EXERCISE DETAILS: When a line of the listing below has the string "LINEMAX" in it, copy that line.

DATASET EXCERPTS:
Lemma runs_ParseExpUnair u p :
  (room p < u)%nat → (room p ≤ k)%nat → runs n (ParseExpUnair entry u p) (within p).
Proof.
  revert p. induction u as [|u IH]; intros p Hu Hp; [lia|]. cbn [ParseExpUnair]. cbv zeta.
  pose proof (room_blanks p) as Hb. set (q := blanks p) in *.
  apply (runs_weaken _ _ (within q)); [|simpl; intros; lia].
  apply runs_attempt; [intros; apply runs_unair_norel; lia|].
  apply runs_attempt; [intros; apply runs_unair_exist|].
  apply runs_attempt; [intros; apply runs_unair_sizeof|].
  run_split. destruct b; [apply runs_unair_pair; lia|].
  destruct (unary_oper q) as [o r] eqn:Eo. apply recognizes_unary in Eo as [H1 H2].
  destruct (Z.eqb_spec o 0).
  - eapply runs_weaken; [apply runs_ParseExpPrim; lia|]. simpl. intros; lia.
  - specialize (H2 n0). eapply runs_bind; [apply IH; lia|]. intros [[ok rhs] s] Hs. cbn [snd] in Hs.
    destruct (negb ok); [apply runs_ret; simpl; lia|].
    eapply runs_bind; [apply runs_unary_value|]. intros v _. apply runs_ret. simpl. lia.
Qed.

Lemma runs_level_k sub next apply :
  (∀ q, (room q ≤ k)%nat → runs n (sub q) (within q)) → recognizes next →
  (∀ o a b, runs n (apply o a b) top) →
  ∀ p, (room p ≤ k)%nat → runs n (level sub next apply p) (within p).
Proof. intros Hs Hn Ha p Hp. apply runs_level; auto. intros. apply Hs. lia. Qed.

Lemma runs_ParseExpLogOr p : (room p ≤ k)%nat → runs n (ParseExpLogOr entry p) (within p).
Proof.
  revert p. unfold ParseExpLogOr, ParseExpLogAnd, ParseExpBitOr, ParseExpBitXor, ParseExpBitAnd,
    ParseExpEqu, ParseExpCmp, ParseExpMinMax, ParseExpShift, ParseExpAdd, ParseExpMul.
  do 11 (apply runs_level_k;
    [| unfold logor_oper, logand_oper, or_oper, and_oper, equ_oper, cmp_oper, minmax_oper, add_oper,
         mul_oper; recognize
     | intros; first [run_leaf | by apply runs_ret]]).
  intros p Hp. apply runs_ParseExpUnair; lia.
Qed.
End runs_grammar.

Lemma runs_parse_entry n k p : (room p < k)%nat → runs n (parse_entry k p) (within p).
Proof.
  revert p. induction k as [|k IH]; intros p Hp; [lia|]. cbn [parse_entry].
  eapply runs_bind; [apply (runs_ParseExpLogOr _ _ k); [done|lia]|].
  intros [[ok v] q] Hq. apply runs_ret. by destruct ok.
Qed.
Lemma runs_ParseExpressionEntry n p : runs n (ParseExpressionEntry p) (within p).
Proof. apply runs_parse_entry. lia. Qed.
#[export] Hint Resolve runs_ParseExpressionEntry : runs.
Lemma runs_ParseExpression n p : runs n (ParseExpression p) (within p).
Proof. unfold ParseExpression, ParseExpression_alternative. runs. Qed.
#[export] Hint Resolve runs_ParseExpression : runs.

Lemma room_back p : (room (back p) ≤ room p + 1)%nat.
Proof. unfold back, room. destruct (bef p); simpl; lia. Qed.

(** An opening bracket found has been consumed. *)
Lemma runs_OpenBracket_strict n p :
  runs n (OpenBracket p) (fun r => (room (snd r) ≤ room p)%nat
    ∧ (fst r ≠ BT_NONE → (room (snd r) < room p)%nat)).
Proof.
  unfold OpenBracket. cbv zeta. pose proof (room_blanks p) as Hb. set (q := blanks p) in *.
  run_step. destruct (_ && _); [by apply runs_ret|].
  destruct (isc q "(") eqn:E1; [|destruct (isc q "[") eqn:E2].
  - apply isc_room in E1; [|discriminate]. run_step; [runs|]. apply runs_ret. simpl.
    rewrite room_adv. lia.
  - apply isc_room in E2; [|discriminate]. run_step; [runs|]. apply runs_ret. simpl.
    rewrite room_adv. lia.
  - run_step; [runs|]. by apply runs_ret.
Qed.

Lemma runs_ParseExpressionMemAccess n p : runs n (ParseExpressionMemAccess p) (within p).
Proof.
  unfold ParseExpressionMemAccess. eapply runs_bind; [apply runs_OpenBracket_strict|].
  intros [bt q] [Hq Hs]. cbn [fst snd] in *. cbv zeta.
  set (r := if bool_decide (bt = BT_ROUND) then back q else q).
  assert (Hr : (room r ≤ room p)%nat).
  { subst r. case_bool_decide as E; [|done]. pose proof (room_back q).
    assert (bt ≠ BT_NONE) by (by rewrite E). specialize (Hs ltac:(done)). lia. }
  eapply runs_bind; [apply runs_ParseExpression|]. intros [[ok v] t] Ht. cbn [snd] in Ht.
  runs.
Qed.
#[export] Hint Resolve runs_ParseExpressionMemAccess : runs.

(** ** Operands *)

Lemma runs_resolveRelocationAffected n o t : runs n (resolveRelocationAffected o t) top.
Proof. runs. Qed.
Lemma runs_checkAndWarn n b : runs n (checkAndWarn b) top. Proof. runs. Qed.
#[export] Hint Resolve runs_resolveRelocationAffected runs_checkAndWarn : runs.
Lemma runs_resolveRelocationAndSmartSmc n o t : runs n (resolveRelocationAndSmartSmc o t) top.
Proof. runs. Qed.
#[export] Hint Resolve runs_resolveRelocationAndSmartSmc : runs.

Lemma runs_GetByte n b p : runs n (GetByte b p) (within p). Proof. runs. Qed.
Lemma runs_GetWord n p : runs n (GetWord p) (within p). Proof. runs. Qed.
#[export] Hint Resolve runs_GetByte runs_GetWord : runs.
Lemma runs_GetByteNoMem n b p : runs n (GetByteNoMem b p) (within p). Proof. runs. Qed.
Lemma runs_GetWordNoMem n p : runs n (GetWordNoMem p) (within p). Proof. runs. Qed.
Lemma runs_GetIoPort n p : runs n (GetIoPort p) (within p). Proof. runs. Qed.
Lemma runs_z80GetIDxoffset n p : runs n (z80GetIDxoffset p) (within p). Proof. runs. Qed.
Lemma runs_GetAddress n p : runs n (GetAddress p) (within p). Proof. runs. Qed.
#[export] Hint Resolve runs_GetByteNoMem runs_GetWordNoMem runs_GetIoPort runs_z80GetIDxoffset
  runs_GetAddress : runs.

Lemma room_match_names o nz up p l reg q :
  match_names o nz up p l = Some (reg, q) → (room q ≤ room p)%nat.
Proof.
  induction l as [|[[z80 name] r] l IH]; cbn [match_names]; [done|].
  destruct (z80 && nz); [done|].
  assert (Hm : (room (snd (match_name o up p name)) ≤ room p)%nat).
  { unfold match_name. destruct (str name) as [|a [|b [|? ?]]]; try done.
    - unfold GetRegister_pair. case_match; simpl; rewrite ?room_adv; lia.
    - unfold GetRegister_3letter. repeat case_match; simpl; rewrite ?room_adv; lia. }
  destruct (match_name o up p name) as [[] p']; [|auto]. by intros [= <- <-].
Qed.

==

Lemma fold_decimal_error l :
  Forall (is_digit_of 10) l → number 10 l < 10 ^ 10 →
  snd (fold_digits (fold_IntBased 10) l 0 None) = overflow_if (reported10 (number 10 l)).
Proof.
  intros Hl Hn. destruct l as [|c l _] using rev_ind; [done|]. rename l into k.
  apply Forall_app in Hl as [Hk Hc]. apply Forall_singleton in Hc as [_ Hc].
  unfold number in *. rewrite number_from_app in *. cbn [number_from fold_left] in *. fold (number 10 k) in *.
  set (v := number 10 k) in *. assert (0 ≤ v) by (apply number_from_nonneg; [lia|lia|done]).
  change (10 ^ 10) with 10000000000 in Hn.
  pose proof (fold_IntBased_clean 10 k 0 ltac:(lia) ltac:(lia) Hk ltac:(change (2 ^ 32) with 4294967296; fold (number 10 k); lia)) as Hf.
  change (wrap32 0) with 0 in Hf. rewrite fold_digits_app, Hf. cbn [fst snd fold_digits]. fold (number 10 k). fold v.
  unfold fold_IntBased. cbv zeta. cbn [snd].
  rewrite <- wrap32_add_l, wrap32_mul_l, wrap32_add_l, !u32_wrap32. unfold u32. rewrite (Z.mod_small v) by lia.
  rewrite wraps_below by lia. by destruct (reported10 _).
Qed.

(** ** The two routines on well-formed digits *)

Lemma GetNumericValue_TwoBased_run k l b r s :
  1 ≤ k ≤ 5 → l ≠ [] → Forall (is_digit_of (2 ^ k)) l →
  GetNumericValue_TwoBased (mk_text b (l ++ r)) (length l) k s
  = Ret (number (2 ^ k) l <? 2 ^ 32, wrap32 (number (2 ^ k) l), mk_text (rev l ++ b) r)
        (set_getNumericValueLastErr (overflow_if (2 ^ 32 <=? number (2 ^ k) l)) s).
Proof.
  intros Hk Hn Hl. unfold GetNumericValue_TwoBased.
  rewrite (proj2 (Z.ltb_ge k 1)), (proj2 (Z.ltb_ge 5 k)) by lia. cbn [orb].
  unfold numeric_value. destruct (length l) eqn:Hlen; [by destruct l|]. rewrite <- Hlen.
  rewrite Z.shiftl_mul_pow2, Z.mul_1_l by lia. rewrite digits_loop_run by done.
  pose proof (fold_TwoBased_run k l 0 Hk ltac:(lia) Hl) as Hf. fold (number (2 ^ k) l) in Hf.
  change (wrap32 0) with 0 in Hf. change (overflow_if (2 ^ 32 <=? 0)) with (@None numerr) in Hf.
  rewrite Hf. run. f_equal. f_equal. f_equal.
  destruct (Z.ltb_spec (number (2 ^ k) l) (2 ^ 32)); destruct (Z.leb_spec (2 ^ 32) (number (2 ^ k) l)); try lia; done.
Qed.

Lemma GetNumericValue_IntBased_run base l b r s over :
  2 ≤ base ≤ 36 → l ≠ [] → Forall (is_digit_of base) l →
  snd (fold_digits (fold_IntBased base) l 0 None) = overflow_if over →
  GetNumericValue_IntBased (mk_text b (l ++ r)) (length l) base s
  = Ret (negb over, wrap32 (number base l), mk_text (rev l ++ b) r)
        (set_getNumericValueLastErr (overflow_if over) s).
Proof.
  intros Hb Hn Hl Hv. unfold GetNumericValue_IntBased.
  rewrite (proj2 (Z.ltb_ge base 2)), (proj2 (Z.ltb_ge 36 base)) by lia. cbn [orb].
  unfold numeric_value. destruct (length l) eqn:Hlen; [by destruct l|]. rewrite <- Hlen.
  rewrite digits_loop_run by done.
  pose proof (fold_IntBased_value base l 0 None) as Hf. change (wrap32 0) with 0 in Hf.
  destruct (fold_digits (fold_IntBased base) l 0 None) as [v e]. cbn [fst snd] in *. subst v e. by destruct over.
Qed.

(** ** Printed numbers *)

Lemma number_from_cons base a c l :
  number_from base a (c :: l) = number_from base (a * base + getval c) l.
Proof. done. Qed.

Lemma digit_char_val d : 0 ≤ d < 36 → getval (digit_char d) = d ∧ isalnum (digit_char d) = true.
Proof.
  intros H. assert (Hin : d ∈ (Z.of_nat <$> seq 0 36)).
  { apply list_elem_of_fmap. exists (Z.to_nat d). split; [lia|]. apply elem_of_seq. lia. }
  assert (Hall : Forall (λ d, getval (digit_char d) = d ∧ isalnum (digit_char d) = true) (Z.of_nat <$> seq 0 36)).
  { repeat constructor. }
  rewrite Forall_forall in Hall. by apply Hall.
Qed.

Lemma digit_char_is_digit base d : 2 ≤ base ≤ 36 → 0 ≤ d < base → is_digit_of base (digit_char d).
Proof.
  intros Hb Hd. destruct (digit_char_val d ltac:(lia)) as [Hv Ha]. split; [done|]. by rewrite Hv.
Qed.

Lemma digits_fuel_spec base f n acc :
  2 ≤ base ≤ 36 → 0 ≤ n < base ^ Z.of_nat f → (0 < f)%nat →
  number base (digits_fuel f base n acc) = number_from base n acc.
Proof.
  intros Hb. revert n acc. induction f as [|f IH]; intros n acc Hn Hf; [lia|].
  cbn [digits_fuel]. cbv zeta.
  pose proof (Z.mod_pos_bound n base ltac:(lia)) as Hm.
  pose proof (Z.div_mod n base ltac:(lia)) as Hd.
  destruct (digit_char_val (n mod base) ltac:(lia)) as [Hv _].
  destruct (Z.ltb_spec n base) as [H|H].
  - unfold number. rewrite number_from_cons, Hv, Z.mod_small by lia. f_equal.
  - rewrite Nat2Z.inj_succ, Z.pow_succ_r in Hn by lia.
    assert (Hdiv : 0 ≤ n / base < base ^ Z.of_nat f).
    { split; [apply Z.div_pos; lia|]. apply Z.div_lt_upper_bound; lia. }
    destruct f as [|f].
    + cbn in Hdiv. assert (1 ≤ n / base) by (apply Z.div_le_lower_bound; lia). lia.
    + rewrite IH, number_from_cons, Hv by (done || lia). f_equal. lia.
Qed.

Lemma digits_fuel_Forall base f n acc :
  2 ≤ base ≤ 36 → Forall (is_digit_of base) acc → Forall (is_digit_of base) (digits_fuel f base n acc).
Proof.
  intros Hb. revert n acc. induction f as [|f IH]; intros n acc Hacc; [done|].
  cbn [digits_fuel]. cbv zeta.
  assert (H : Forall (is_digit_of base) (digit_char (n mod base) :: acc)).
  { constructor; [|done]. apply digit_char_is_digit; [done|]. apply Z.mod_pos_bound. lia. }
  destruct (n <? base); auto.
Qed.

--

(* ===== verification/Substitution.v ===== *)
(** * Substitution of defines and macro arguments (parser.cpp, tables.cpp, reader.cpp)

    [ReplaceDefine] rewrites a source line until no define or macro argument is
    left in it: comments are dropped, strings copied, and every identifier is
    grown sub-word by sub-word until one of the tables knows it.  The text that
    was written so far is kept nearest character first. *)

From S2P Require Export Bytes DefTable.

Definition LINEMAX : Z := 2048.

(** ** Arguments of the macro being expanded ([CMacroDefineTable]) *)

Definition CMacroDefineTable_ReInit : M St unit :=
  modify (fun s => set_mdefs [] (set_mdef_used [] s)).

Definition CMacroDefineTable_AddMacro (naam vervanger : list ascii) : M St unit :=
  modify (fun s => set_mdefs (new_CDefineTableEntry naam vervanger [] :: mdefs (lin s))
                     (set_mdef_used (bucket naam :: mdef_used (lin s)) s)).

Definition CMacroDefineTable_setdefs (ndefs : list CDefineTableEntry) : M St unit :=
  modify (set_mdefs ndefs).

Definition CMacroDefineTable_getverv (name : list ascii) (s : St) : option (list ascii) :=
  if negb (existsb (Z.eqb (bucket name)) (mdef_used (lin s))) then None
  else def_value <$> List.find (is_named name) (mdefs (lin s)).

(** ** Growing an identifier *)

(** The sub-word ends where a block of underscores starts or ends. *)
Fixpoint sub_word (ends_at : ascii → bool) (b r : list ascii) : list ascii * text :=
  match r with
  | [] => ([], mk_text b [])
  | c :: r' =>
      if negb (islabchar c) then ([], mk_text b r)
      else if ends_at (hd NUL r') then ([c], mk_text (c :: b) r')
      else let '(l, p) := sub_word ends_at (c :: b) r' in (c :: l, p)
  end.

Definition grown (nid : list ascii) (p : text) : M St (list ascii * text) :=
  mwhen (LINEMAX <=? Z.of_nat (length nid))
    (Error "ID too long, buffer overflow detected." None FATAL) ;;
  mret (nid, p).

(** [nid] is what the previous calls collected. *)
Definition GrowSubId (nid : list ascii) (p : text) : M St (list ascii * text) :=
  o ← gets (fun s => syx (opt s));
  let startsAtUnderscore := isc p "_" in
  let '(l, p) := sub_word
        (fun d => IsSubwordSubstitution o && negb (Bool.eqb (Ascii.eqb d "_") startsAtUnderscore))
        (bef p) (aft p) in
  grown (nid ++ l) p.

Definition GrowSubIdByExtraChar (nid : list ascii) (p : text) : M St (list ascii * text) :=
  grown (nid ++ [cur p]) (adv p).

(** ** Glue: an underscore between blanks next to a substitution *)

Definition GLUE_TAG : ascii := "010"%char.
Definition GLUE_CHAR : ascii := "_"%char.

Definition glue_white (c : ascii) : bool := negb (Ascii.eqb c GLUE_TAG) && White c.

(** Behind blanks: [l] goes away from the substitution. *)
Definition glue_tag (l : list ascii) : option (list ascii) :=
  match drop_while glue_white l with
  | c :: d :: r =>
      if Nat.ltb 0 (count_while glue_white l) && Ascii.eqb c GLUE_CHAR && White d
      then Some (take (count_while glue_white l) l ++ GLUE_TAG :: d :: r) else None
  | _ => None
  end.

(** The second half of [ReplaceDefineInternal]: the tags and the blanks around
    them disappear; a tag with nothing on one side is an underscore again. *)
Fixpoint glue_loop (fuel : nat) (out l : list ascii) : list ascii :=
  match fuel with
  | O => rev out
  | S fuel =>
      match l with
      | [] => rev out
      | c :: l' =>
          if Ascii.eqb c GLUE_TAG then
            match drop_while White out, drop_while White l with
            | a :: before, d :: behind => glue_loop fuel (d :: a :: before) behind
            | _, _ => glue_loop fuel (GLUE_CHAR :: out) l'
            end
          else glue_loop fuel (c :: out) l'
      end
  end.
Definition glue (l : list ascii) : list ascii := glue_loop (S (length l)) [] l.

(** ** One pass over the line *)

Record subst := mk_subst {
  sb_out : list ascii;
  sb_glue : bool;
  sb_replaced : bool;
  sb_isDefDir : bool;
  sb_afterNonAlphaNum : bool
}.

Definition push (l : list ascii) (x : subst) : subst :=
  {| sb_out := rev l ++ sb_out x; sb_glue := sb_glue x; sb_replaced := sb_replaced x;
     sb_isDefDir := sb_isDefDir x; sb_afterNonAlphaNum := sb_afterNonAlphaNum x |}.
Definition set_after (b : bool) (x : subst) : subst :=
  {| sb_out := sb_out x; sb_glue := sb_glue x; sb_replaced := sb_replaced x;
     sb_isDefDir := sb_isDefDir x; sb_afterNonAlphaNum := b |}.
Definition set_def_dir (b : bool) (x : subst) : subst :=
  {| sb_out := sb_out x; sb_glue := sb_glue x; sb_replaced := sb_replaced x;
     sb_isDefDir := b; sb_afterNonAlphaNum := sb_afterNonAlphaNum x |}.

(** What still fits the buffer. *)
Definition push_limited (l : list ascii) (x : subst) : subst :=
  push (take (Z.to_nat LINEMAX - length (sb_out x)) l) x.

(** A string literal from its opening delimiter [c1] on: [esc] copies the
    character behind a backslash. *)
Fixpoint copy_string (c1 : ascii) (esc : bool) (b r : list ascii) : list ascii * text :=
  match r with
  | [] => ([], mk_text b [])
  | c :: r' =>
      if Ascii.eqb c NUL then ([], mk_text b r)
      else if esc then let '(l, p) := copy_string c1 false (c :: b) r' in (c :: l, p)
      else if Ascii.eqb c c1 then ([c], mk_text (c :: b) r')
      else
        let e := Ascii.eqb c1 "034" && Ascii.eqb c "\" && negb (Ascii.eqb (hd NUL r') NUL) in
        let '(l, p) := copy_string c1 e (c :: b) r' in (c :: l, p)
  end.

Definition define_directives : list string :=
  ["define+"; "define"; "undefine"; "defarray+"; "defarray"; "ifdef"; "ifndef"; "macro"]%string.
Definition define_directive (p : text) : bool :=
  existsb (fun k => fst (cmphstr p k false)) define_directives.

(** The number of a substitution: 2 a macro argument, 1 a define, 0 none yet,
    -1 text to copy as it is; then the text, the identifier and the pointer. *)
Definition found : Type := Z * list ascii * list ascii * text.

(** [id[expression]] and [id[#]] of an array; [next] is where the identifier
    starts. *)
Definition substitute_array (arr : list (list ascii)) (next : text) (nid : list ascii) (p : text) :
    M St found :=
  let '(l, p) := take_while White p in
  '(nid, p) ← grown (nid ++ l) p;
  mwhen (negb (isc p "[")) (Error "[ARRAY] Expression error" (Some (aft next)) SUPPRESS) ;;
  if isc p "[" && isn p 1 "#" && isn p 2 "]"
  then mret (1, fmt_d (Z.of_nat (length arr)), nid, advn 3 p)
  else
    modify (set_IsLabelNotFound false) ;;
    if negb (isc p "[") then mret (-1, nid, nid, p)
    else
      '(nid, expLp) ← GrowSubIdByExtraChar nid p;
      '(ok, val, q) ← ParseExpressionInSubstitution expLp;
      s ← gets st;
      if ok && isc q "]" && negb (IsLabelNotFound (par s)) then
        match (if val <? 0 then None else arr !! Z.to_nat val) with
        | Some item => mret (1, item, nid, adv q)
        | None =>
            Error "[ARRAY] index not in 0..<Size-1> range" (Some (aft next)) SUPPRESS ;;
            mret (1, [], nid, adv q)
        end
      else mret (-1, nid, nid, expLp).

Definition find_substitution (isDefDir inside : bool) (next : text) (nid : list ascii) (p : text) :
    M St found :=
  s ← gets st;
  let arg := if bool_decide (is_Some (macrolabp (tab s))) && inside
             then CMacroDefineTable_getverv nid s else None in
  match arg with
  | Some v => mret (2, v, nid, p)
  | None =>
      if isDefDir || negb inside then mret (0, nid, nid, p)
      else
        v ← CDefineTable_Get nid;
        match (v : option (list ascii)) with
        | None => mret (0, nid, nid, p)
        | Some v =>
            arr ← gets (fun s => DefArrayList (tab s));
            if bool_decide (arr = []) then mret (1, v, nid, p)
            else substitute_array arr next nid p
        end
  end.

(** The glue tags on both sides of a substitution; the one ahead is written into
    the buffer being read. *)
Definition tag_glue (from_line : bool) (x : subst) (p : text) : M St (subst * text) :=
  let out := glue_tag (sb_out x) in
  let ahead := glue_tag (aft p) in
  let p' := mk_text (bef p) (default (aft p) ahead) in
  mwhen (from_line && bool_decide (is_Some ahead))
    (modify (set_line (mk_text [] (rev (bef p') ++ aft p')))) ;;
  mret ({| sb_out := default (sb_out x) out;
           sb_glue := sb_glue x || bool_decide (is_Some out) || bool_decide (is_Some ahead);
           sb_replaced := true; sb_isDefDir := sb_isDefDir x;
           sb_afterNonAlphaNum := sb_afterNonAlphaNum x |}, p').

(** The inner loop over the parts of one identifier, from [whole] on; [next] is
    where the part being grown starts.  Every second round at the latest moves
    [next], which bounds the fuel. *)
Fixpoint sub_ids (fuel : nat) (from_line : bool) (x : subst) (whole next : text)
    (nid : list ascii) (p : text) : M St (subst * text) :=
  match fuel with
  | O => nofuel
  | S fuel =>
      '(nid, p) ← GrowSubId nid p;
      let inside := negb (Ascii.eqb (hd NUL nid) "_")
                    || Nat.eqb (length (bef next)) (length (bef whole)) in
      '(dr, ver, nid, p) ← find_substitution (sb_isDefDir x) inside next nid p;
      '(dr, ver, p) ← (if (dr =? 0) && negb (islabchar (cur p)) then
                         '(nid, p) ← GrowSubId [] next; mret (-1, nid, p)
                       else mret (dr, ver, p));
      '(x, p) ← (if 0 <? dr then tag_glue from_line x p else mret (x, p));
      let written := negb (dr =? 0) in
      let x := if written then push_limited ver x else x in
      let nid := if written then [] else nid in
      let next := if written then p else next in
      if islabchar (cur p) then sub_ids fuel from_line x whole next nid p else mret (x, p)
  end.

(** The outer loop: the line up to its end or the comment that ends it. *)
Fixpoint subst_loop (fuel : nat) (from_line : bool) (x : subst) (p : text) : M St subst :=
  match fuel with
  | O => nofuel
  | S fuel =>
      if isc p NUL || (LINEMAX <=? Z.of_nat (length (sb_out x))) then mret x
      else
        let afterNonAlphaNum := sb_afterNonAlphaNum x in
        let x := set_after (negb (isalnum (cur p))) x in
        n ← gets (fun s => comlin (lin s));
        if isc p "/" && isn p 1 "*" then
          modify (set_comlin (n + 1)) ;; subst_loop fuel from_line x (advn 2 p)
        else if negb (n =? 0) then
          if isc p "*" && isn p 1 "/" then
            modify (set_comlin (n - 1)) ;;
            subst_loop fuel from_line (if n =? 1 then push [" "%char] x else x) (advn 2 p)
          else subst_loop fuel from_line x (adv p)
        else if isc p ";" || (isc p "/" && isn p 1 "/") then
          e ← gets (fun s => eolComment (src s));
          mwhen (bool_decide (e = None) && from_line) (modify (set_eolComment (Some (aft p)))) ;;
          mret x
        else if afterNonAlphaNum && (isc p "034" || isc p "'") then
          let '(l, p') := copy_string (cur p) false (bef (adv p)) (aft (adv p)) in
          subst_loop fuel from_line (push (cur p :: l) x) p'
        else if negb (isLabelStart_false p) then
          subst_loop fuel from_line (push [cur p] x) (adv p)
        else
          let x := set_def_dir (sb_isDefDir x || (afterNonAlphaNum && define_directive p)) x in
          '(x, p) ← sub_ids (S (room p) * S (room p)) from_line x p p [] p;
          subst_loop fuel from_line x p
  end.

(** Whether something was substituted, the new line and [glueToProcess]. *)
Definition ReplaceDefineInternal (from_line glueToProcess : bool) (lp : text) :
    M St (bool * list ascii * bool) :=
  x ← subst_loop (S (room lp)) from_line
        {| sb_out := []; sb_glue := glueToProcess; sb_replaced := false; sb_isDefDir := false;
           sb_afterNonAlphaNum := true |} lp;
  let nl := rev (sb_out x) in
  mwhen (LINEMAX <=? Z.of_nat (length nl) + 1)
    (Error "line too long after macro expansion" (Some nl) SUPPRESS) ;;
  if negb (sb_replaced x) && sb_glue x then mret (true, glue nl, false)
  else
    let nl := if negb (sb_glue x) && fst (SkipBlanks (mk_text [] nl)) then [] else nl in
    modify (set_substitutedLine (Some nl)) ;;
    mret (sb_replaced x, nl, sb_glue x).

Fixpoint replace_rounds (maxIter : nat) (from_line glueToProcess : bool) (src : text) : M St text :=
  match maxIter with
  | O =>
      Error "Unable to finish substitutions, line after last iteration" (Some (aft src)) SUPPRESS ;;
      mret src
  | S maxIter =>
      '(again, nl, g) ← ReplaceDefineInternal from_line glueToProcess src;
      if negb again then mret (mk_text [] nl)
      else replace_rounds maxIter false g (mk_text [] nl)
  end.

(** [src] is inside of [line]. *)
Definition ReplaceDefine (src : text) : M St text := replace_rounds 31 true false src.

WRITTEN ANSWER:
Definition LINEMAX : Z := 2048.
  mwhen (LINEMAX <=? Z.of_nat (length nid))
  push (take (Z.to_nat LINEMAX - length (sb_out x)) l) x.
      if isc p NUL || (LINEMAX <=? Z.of_nat (length (sb_out x))) then mret x
  mwhen (LINEMAX <=? Z.of_nat (length nl) + 1)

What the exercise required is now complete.